Peter Dreier

Peter Dreier

Overview

* Professor of Politics at Occidental College
* Helped establish the Campaign for America’s Future in 1996
* Was a member of Progressives for Obama (in 2008)
* Longtime supporter of the now-defunct community organization ACORN
* Longtime member of the Democratic Socialists of America
* Provided pro bono consulting services for the Industrial Areas Foundation founded by Saul Alinsky


Peter Dreier was born on July 12, 1948 and grew up in Plainfield, New Jersey. He earned a BA from Syracuse University in 1970 and a Ph.D. in sociology from the University of Chicago in 1977. In 1975 Dreier worked on Tom Hayden’s campaign for the U.S. Senate and was a visiting professor at UC Santa Barbara.

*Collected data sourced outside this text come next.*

(** A credit that is updated keeps its time of creation in PostgreSQL; the store in memory
    gives the time of the update for it. *)
Theorem updated_credit_loses_its_creation_in_memory now :
  let sh := mkShared {[1 := mkRoomTableRow "active" "0xroom" 9 360000 300 0]} ∅ ∅ ∅ ∅ [] in
  let credit at_time := mkExceptionCreditUpsert 1 (Some 0) "0xfeed" "late" 200 "open" "" at_time 9 in
  let all := mkPageRequest 10 0 in
  let created r := match r with Ok l => map ecr_created_at l | Err _ => [] end in
  created (snd ((upsert_exception_credit (credit 5);; upsert_exception_credit (credit 6);;
                 in_memory_list_exception_credits None all) InMemoryChainTx_new)) = [6] ∧
  created (snd ((pg_upsert_exception_credit (credit 5);; pg_upsert_exception_credit (credit 6);;
                 pg_list_exception_credits None all) (mkServer [] now sh ledger_tables_empty))) = [5].
Proof. by vm_compute. Qed.

(** The store in memory hands out a signing key that was revoked; PostgreSQL does not. *)
Theorem revoked_key_is_active_in_memory now sh :
  let key := mkRoomSigningKeyRecord 1 "0xroom" [] "aes" 1 "kek" [] [] "revoked" 5 None (Some 6) in
  snd ((upsert_room_signing_key_record key;; in_memory_get_active_room_signing_key 1)
         InMemoryChainTx_new) = Ok (Some key) ∧
  snd (pg_get_active_room_signing_key 1 (mkServer [] now sh
         (mkLedgerTables [] ∅ [] [] [key] ∅ [] ∅))) = Ok None.
Proof. by vm_compute. Qed.

(** A hand of a room that has had a hand of that number is not stored. *)
Theorem repeated_hand_number_is_refused (row : HandRow) hand_id old (s : LedgerServer)
    (Hhealthy : pg_faults s = [])
    (Hold : sh_hands (pg_shared s) !! hand_id = Some old) (Hother : hand_id ≠ hr_hand_id row)
    (Hroom : ht_room_id old = hr_room_id row) (Hno : ht_hand_no old = hr_hand_no row) :
  upsert_hand_row row s
  = (s, Err (pg_error_text (UniqueViolation "uq_hands_room_hand_no"))).
Proof.
  unfold upsert_hand_row, M_map_err, execute_shared. rewrite exchange_run by done. mrun.
  assert (hand_no_taken (hr_hand_id row) (hr_room_id row) (hr_hand_no row) (sh_hands (pg_shared s))
          = true) as ->; [|done].
  unfold hand_no_taken. apply existsb_exists. exists (hand_id, old). split.
  - by apply list_elem_of_In, elem_of_map_to_list.
  - cbn. rewrite Hroom, Hno, !N.eqb_refl. by destruct (N.eqb_spec hand_id (hr_hand_id row)).
Qed.

(** ** A concrete server *)

Definition demo_shared : PgShared :=
  mkShared {[1 := mkRoomTableRow "active" "0xroom" 9 360000 300 0]}
    {[11 := mkHandTableRow 1 1 "Running" "Preflop" None 1 "0" 0 None]} ∅ ∅ ∅ [].

(** Identifiers written in unary. *)
Fixpoint tally (n : nat) : string := match n with O => EmptyString | S n => String (Ascii.ascii_of_nat 120) (tally n) end.
Lemma tally_length n : String.length (tally n) = n.
Proof. induction n as [|n IH]; cbn; congruence. Qed.
#[local] Instance unary_parse : ParseUuid := {| parse_uuid s := Ok (N.of_nat (String.length s)) |}.
#[local] Instance unary_text : UuidText := {| uuid_text u := tally (N.to_nat u) |}.
Lemma unary_parses : uuid_text_parses.
Proof. intros u. cbn. by rewrite tally_length, N2Nat.id. Qed.

Definition demo_entry (amount : Chips) (direction : LedgerDirection) : LedgerEntryInsert :=
  mkLedgerEntryInsert "settlement_payout" (Some 1) (Some 11) (Some 0) None "native" amount direction
    "room" None (Some (uuid_text 3)) None (Some "a remark"%string) 9.
Definition demo_entries : list LedgerEntryInsert := [demo_entry 200 Debit; demo_entry 200 Credit].
Definition demo_server : LedgerServer := mkServer [] 7 demo_shared ledger_tables_empty.
Definition demo_written : LedgerServer := fst (pg_insert_entries demo_entries demo_server).

Lemma demo_entries_fit : Forall storable demo_entries.
Proof.
  repeat constructor; cbn; try done; intros v [= <-]; by exists 3.
Qed.
Lemma stored_entries_are_read_back_witness :
  ∃ listed, list_ledger_entries_by_room_hand None None PageRequest_default demo_written
            = (demo_written, Ok listed) ∧ listed ≡ₚ demo_entries.
Proof.
  exact (stored_entries_are_read_back demo_entries demo_server demo_written PageRequest_default
    unary_parses demo_entries_fit eq_refl eq_refl ltac:(vm_compute; intuition (discriminate || lia))).
Defined.
(** C25. Each event of a hand is kept once, and as it is. No hand has two rows with one
    sequence number. An append that succeeds leaves every row of the log and adds, in the
    order of the events, one row for each event whose hand and number the log does not
    have yet (of several such, for the first): with the event's room, hand, number, name of
    its kind, encoded kind and trace; nothing else changes. An append that fails changes
    nothing, or has done just that and the answer to the commit was lost. In both cases to
    repeat it, as a client does that has lost the answer, succeeds without any effect. *)
Theorem hand_log_keeps_each_event_once events (s : AuditServer)
    (Hunique : NoDup (row_key <$> t_hand_events (pg_tables s))) :
  let '(s', r) := pg_append_hand_events events s in
  let appended :=
    (∃ rows, Forall2 (logs_event (pg_now s))
               (new_events (row_key <$> t_hand_events (pg_tables s)) events) rows ∧
       pg_tables s' = set_t_hand_events (t_hand_events (pg_tables s) ++ rows) (pg_tables s)) ∧
    (pg_faults s' = [] → pg_append_hand_events events s' = (s', Ok tt)) in
  NoDup (row_key <$> t_hand_events (pg_tables s')) ∧
  match r with
  | Ok _ => appended
  | Err e => pg_tables s' = pg_tables s ∨
             (appended ∧ ∃ m, e = audit_database (PgFault m) ∧ AnswerLost m ∈ pg_faults s)
  end.
Proof.
  pose proof (append_cases events s) as Hcases.
  destruct (pg_append_hand_events events s) as [s' r].
  destruct Hcases as [[Ht Hr]|(Hlog & Hall & Hr)].
  - rewrite Ht. split; [done|]. destruct r as [[]|e]; [done|by left].
  - split; [by eapply logged_NoDup|].
    assert (pg_faults s' = [] → pg_append_hand_events events s' = (s', Ok tt)) as Hagain.
    { intros Hf. apply append_again; [done|]. apply logged_stored in Hlog.
      rewrite Forall_forall in Hall, Hlog. apply Forall_forall. auto. }
    destruct r as [[]|e]; [done|]. right. split; [done|].
    destruct Hr as [?|(m & [= ->] & Hm)]; [done|by exists m].
Qed.

(** ** Rejected requests *)

(** No code inserts an attempt, and the event of a rejected request refers to its request
    as an attempt: the foreign key refuses it. *)
Theorem rejections_are_not_audited {FI : FreshIds AuditServer} {CK : Clock AuditServer}
    event request_id (s : AuditServer)
    (Hids : ∀ s, pg_faults (fst (fresh_uuid s)) = pg_faults s ∧
                 pg_tables (fst (fresh_uuid s)) = pg_tables s ∧
                 pg_shared (fst (fresh_uuid s)) = pg_shared s)
    (Hparse : ∀ u, parse_uuid (uuid_text u) = Ok u)
    (Hhealthy : pg_faults s = []) (Hempty : t_attempts (pg_tables s) = [])
    (Hfirst : t_behavior (pg_tables s) = [])
    (Hhand : from_option (λ h, is_Some (sh_hands (pg_shared s) !! h)) True (rj_hand_id event))
    (Hrequest : rj_request_id event = Some request_id) :
  let '(s', r) := on_request_rejected (AR := PostgresAuditRepository) event s in
  pg_tables s' = pg_tables s ∧
  r = Err (audit_error_text (audit_database (ForeignKeyViolation "audit_behavior_events"
             "audit_behavior_events_related_attempt_id_fkey"))).
Proof.
  unfold on_request_rejected. destruct (map_reason (rj_reason event)) as [event_kind severity].
  unfold new_uuid, now. unfold mbind at 1, M_mbind, M_bind.
  destruct (Hids s) as (Hf & Ht & Hsh). destruct (fresh_uuid s) as [s1 id]. cbn in Hf, Ht, Hsh.
  unfold mbind, M_mbind, M_bind, audit_result, M_map_err, insert_behavior_event, PostgresAuditRepository.
  unfold pg_insert_behavior_event, mbind, M_mbind, M_bind, lift_result. cbn [be_behavior_event_id be_related_attempt_id].
  unfold parse_uuid_field at 1. rewrite Hparse. cbn [result_map_err].
  rewrite Hrequest. cbn [transpose fmap option_fmap option_map]. unfold parse_uuid_field. rewrite Hparse.
  cbn [result_map_err result_bind]. unfold audit_sql, M_map_err.
  rewrite execute_run by congruence. unfold insert_behavior_row. rewrite Ht, Hfirst, Hsh.
  cbn [existsb negb require]. unfold behavior_row. cbn [hw_hand_id be_hand_id hw_related_attempt_id].
  assert (nullable (λ h, references (sh_hands (pg_shared s)) h "audit_behavior_events"
    "audit_behavior_events_hand_id_fkey") (rj_hand_id event) = Ok tt) as ->.
  { destruct (rj_hand_id event) as [h|]; [|done]. cbn in Hhand |- *. unfold references.
    by rewrite bool_decide_true. }
  rewrite Hempty. cbn. by rewrite Ht.
Qed.
End Audit.

(** ** A concrete log *)

#[local] Instance plain_kinds : HandKindCodec := {|
  hand_kind_to_value kind := Ok (JStr (hand_event_type kind));
  hand_kind_from_value _ := Ok HandStarted;
|}.
Definition log_shared : PgShared :=
  mkShared {[1 := mkRoomTableRow "active" "0xroom" 9 360000 300 0]}
    {[11 := mkHandTableRow 1 1 "Running" "Preflop" None 1 "0" 0 None]} ∅ ∅ ∅ [].
Definition log_event (event_seq : N) : HandEvent := mkHandEvent 1 11 event_seq 9 5 HandStarted.
(** The second statement of the first attempt does not arrive, and the answer to the
    commit of the second attempt is lost. *)
Definition log_server : AuditServer :=
  mkServer [Answered; Answered; RequestLost "connection reset"; Answered; Answered; Answered; Answered;
            AnswerLost "connection reset"]%string 7 log_shared audit_tables_empty.
(** The last has the number of the first. *)
Definition log_events : list HandEvent :=
  [log_event 1; log_event 2; mkHandEvent 1 11 1 9 5 HandClosed].

Definition log_failed : AuditServer := fst (pg_append_hand_events log_events log_server).
Definition log_unsure : AuditServer := fst (pg_append_hand_events log_events log_failed).

Lemma log_answers :
  snd (pg_append_hand_events log_events log_server)
  = Err (audit_database (PgFault "connection reset")) ∧
  snd (pg_append_hand_events log_events log_failed)
  = Err (audit_database (PgFault "connection reset")) ∧
  t_hand_events (pg_tables log_unsure)
  = [mkHandEventRow 1 11 1 "HandStarted" (JStr "HandStarted") 7 9;
     mkHandEventRow 1 11 2 "HandStarted" (JStr "HandStarted") 7 9].
Proof. by vm_compute. Qed.

(** The first attempt changes nothing; the second has written its rows, though it fails
    as well; the third succeeds and changes nothing. *)
Lemma hand_log_keeps_each_event_once_witness :
  pg_tables log_failed = audit_tables_empty ∧
  length (t_hand_events (pg_tables log_unsure)) = 2%nat ∧
  pg_append_hand_events log_events log_unsure = (log_unsure, Ok tt).
Proof.
  pose proof (hand_log_keeps_each_event_once log_events log_failed
    ltac:(vm_compute; constructor)) as H2.
  destruct log_answers as (_ & R2 & Hrows). split; [by vm_compute|].
  split; [by rewrite Hrows|]. unfold log_unsure in *.
  assert (pg_faults (fst (pg_append_hand_events log_events log_failed)) = []) as Hf by by vm_compute.
  destruct (pg_append_hand_events log_events log_failed) as [s2 r2]. cbn [fst snd] in *. subst r2.
  destruct H2 as [_ [Ht|[[_ Hagain] _]]]; [|exact (Hagain Hf)].
  rewrite Ht in Hrows. vm_compute in Hrows. discriminate Hrows.
Defined.
Lemma demo_dealt_in_play room_id hand_id s' :
  dealt_from (demo_seated room_id hand_id) s' → in_play s' ∧ (play_left s' < 8)%nat.
Proof.
  intros (hid & w & Hd). set (s := demo_seated room_id hand_id) in *.
  assert (engine_inv s) as Hinv by apply engine_inv_seat_player, engine_inv_seat_player, engine_inv_new.
  pose proof (deal_preserves _ _ _ _ _ Hinv Hd) as Hinv'.
  unfold deal_new_hand_internal in Hd.
  pose proof (deal_cases hid (snd (draw_shuffle w) ordered_deck) s) as Hc.
  pose proof (demo_deal_accepted room_id hand_id w) as Hacc. fold s in Hacc. rewrite Hacc in Hc.
  destruct Hc as (d & sb & bb & first & _ & _ & _ & _ & _ & _ & _ & _ & Heq).
  rewrite Heq in Hd. injection Hd as <-.
  destruct (demo_seats room_id hand_id) as (_ & Hn & Hf & Ha). fold s in Hn, Hf, Ha.
  set (s1 := bump_hand_no s) in *.
  assert (hand s1 = hand s) as Hh by (unfold s1, bump_hand_no; by case_bool_decide).
  set (s' := blinds_posted _ _ _) in *.
  assert (size (h_seated_players (hand s')) = 2%nat) as Hn' by (rewrite <-Hn, <-Hh; done).
  assert (h_folded_seats (hand s') = ∅) as Hf' by (rewrite <-Hf, <-Hh; done).
  assert (h_all_in_seats (hand s') = ∅) as Ha' by (rewrite <-Ha, <-Hh; done).
  destruct (playable_start s') as [Hp Hlt].
  - exact Hinv'.
  - intros x _ _. rewrite Ha'. set_solver.
  - done.
  - unfold table. rewrite sorted_set_length, Hn'. by vm_compute.
  - unfold table in Hlt. rewrite sorted_set_length, Hn' in Hlt. cbn [streets_left] in Hlt.
    split; [|exact Hlt]. split; [done| |done]. split; [done|lia].
Qed.
(* ===== verification/EventDelivery.v ===== *)
(** From a room to the subscribers, over PostgreSQL: what the event sink writes into the
    outbox, with the values that serde derives, is what the publisher reads. The tasks
    that the sink spawns and the publisher interleave ([desk_step]), and the time goes on;
    in every interleaving the events of a batch that the log has accepted arrive on the
    bus once and in their order. A batch that the log refuses, for one large amount or for
    a hand it does not know, is lost whole.

    The server is one without faults; where SQL leaves the order of rows open, it is the
    order of insertion. *)

From stdpp Require Import base tactics option list gmap strings sorting relations pretty.
From Stdlib Require Import NArith Lia ZArith.
From S2P Require Import Prelude.
From S2P Require Import Text.
From S2P Require Import Domain.
From S2P Require Import Ambient.
From S2P Require Import LedgerStore.
From S2P Require Import AuditStore.
From S2P Require Import JsonRpc.
From S2P Require Import TableService.
From S2P Require Import GatewayTypes.
From S2P Require Import GatewayLimits.
From S2P Require Import EventBusProps.
From S2P Require Import RoomHandles.
From S2P Require Import RoomService.
From S2P Require Import OpsHttp.
From S2P Require Import AppSinks.
From S2P Require Import OutboxProps.
From S2P Require Import Postgres.
From S2P Require Import LedgerPostgres.
From S2P Require Import AuditPostgres.
From S2P Require Import AuditPostgresProps.
From S2P Require Import DomainJson.

Local Open Scope N_scope.

(** [serde_json::to_value(&event.kind)] of the statement, and its reading. *)
Definition derived_kinds `{SS : SerdeScalars} : HandKindCodec := {|
  AuditPostgres.hand_kind_to_value := DomainJson.hand_kind_to_value;
  hand_kind_from_value := from_value decode_hand_kind;
|}.

Section Batch.
Context `{SL : SerdeLaws} {FI : FreshIds AuditServer} {CK : Clock AuditServer}.
#[local] Existing Instances derived_kinds derived_events PostgresAuditRepository.

Lemma large_event_stops_the_append events e (s : AuditServer) :
  e ∈ events → u64_max < kind_amount (he_kind e) →
  ∃ s' msg, pg_append_hand_events events s = (s', Err msg) ∧ pg_tables s' = pg_tables s.
Proof.
  intros Hin Hlarge. pose proof (append_cases events s) as Hcases.
  destruct (pg_append_hand_events events s) as [s' [[]|msg]].
  - destruct Hcases as [[_ ?]|(_ & Hall & _)]; [done|]. rewrite Forall_forall in Hall.
    specialize (Hall e Hin). destruct (large_kind_fails _ Hlarge) as [msg Hm].
    cbn [AuditPostgres.hand_kind_to_value derived_kinds] in Hall. rewrite Hm in Hall. by destruct Hall.
  - exists s', msg. split; [done|]. destruct Hcases as [[? _]|(_ & Hall & _)]; [done|].
    rewrite Forall_forall in Hall. specialize (Hall e Hin).
    destruct (large_kind_fails _ Hlarge) as [m Hm].
    cbn [AuditPostgres.hand_kind_to_value derived_kinds] in Hall. rewrite Hm in Hall. by destruct Hall.
Qed.

(** One event with an amount above 64 bits in a batch, and the task that stores the batch
    stores none of its events and announces none of them, although it ends well. *)
Theorem large_event_loses_its_batch events e (s : AuditServer)
    (Hin : e ∈ events) (Hlarge : u64_max < kind_amount (he_kind e)) :
  let '(s', r) := append_hand_events_task events s in
  r = Ok tt ∧ pg_tables s' = pg_tables s.
Proof.
  unfold append_hand_events_task. cbn [AuditStore.append_hand_events PostgresAuditRepository].
  destruct (large_event_stops_the_append events e s Hin Hlarge) as (s' & msg & -> & Ht). done.
Qed.
End Batch.


(** ** Lists *)

Section Lists.
Context {A B : Type}.

Lemma insert_by_map (f : A → B) (le : B → B → bool) x l :
  f <$> insert_by (λ a b, le (f a) (f b)) x l = insert_by le (f x) (f <$> l).
Proof. induction l as [|y l IH]; [done|]. cbn. destruct (le (f x) (f y)); [done|]. cbn. by f_equal. Qed.
Lemma sort_by_key_map (f : A → B) (key : B → N) l :
  f <$> sort_by_key (λ a, key (f a)) l = sort_by_key key (f <$> l).
Proof.
  unfold sort_by_key. induction l as [|x l IH]; [done|]. cbn.
  rewrite (insert_by_map f (λ a b, key a <=? key b)), IH. done.
Qed.
Lemma filter_fmap_test (f : A → B) (p : B → bool) (l : list A) :
  filter (λ b, p b = true) (f <$> l) = f <$> filter (λ a, p (f a) = true) l.
Proof.
  induction l as [|x l IH]; [done|]. rewrite fmap_cons, !filter_cons, IH. by destruct (p (f x)).
Qed.

(** A stable sort keeps the order of what is sorted already. *)
Lemma insert_first (le : A → A → bool) x l :
  Forall (λ y, le x y = true) l → insert_by le x l = x :: l.
Proof. by destruct 1 as [|y l Hy _]; cbn; rewrite ?Hy. Qed.
Lemma filter_insert_by (key : A → N) (P : A → Prop) `{∀ x, Decision (P x)} x l :
  StronglySorted (λ a b, key a ≤ key b) l →
  filter P (insert_by (λ a b, key a <=? key b) x l)
  = if decide (P x) then insert_by (λ a b, key a <=? key b) x (filter P l) else filter P l.
Proof.
  induction 1 as [|y l Hl IH Hy]; [cbn [insert_by]; rewrite filter_cons; by destruct (decide (P x))|]. cbn [insert_by].
  destruct (N.leb_spec (key x) (key y)) as [Hle|Hlt].
  - rewrite filter_cons. destruct (decide (P x)); [|done]. symmetry. apply insert_first.
    apply Forall_forall. intros z [_ Hz]%list_elem_of_filter. apply N.leb_le.
    apply elem_of_cons in Hz as [->|Hz]; [done|]. rewrite Forall_forall in Hy. specialize (Hy z Hz). lia.
  - rewrite !filter_cons, IH. destruct (decide (P x)), (decide (P y)); try done.
    cbn [insert_by]. by rewrite (proj2 (N.leb_gt (key x) (key y))) by done.
Qed.
Lemma filter_sort_by_key (key : A → N) (P : A → Prop) `{∀ x, Decision (P x)} (l : list A) :
  filter P (sort_by_key key l) = sort_by_key key (filter P l).
Proof.
  unfold sort_by_key. induction l as [|x l IH]; [done|]. cbn [sort_by].
  rewrite filter_insert_by by apply sort_by_key_sorted.
  rewrite IH, filter_cons. by destruct (decide (P x)).
Qed.
Lemma sort_by_key_id (key : A → N) l :
  StronglySorted (λ a b, key a ≤ key b) l → sort_by_key key l = l.
Proof.
  unfold sort_by_key. induction 1 as [|x l Hl IH Hx]; [done|]. cbn. rewrite IH. apply insert_first.
  eapply Forall_impl; [exact Hx|]. intros y Hy. by apply N.leb_le.
Qed.

Lemma filter_none (P : A → Prop) `{∀ x, Decision (P x)} (l : list A) :
  Forall (λ x, ¬ P x) l → filter P l = [].
Proof. induction 1 as [|x l Hx _ IH]; [done|]. by rewrite filter_cons_False. Qed.

Lemma filter_ext_in (P Q : A → Prop) `{∀ x, Decision (P x)} `{∀ x, Decision (Q x)} (l : list A) :
  Forall (λ x, P x ↔ Q x) l → filter P l = filter Q l.
Proof.
  induction 1 as [|x l Hx _ IH]; [done|]. rewrite !filter_cons, IH.
  destruct (decide (P x)), (decide (Q x)); tauto.
Qed.
Lemma filter_all (P : A → Prop) `{∀ x, Decision (P x)} (l : list A) :
  Forall P l → filter P l = l.
Proof. induction 1 as [|x l Hx _ IH]; [done|]. by rewrite filter_cons_True, IH. Qed.
Lemma filter_swap (P Q : A → Prop) `{∀ x, Decision (P x)} `{∀ x, Decision (Q x)} (l : list A) :
  filter P (filter Q l) = filter Q (filter P l).
Proof. rewrite !list_filter_filter. apply list_filter_iff. tauto. Qed.

(** What is due of a sorted list comes first. *)
Lemma filter_due_prefix (key : A → N) now l :
  StronglySorted (λ a b, key a ≤ key b) l → filter (λ x, (key x <=? now) = true) l `prefix_of` l.
Proof.
  induction 1 as [|x l Hl IH Hx]; [done|]. rewrite filter_cons. case_decide as Hd; [by apply prefix_cons|].
  rewrite filter_none; [apply prefix_nil|]. eapply Forall_impl; [exact Hx|]. cbn. intros y Hy.
  rewrite N.leb_le in Hd |- *. lia.
Qed.
Lemma filter_prefix (P : A → Prop) `{∀ x, Decision (P x)} (l l' : list A) :
  l `prefix_of` l' → filter P l `prefix_of` filter P l'.
Proof. intros [k ->]. rewrite filter_app. by eexists. Qed.
Lemma sorted_filter (R : A → A → Prop) (P : A → Prop) `{∀ x, Decision (P x)} (l : list A) :
  StronglySorted R l → StronglySorted R (filter P l).
Proof.
  induction 1 as [|x l Hl IH Hx]; [constructor|]. rewrite filter_cons. case_decide; [|done].
  constructor; [done|]. apply Forall_forall. intros y [_ Hy]%list_elem_of_filter.
  rewrite Forall_forall in Hx. by apply Hx.
Qed.
Lemma sorted_snoc (R : A → A → Prop) l x :
  StronglySorted R l → Forall (λ y, R y x) l → StronglySorted R (l ++ [x]).
Proof.
  induction 1 as [|y l Hl IH Hy]; intros Hx; [repeat constructor|].
  apply Forall_cons in Hx as [Hyx Hx]. cbn. constructor; [by apply IH|].
  apply Forall_app. split; [done|]. by repeat constructor.
Qed.
End Lists.

Section Delivery.
Context `{SL : SerdeLaws} {W : Type} {FI : FreshIds W} {CK : Clock W}.
#[local] Existing Instances derived_kinds derived_events PostgresAuditRepository.

(** The database, and the bus with the world around it. *)
Abbreviation Office := (AuditServer * (InMemoryEventBus * W))%type (only parsing).

Definition at_server {E A} (m : M AuditServer E A) : M Office E A :=
  λ '(sv, x), let '(sv, r) := m sv in ((sv, x), r).
Definition at_bus {E A} (m : M (InMemoryEventBus * W) E A) : M Office E A :=
  λ '(sv, x), let '(x, r) := m x in ((sv, x), r).

#[export] Instance pg_office_audit : AuditRepository Office := {|
  insert_action_attempt r := at_server (insert_action_attempt r);
  insert_behavior_event r := at_server (insert_behavior_event r);
  append_hand_events l := at_server (AuditStore.append_hand_events l);
  insert_outbox_event r := at_server (insert_outbox_event r);
  fetch_pending_outbox_events n := at_server (fetch_pending_outbox_events n);
  mark_outbox_event_delivered id t := at_server (mark_outbox_event_delivered id t);
|}.
#[export] Instance pg_office_bus : EventSubscriptionPort Office := {|
  bus_subscribe r := at_bus (bus_subscribe r);
  bus_unsubscribe id := at_bus (bus_unsubscribe id);
  bus_publish ev := at_bus (bus_publish ev);
|}.
#[export] Instance pg_office_time : Clock Office := {| utc_now w := utc_now (snd (snd w)) |}.
#[export] Instance pg_office_ids : FreshIds Office := {|
  fresh_uuid := λ '(sv, (b, w)), let '(w, id) := fresh_uuid w in ((sv, (b, w)), id)
|}.

Definition outbox_rows (o : Office) : list OutboxRow := t_outbox (pg_tables (fst o)).
Definition outbox (o : Office) : list OutboxEventRecord := outbox_of_row <$> outbox_rows o.
Definition sent (o : Office) : list EventEnvelope := mx_value (published_events (fst (snd o))).

(** A server without faults, a bus whose locks are free, and identifiers of 128 bits. *)
Record fine (o : Office) : Prop := {
  fi_faults : pg_faults (fst o) = [];
  fi_bus : bus_unpoisoned (fst (snd o));
  fi_rows : Forall (λ row, ow_outbox_event_id row ≤ u128_max) (outbox_rows o);
}.

(** ** What is written is what is read *)

(** The event as the bus gets it, when it has a value. *)
Definition event_envelope (e : HandEvent) : option EventEnvelope :=
  match hand_event_json e with
  | Ok v => Some (mkEvent HandEvents (he_room_id e) (Some (he_hand_id e))
                    (hand_event_seat_id (he_kind e)) (hand_event_name (he_kind e)) v)
  | Err _ => None
  end.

After teaching sociology at Tufts University from 1977-83, Dreier spent nine years (1984-93) as a senior policy adviser to Boston Mayor Raymond Flynn, and as director of housing at the Boston Redevelopment Authority.

In a February 1979 article titled “The Case for Transitional Reform,” which appeared in the journal Social Policy, Dreier called for government entitlement programs to expand and proliferate exponentially for the purpose of being used as vehicles for the destruction of American capitalism. Specifically, he: (a) argued in favor of establishing quasi socialist institutions designed to inject “unimaginable strains into the capitalist system, strains that precipitate an economic and/or political crisis”; (b) advocated “a revolution of rising entitlements” that “cannot be abandoned without undermining the legitimacy of the capitalist class”; and (c) predicted that an “expansion of state activity and budgets” would create a “fiscal crisis in the public sector” that “in the longer run … may give socialist norms an opportunity for expansion or at least visibility.”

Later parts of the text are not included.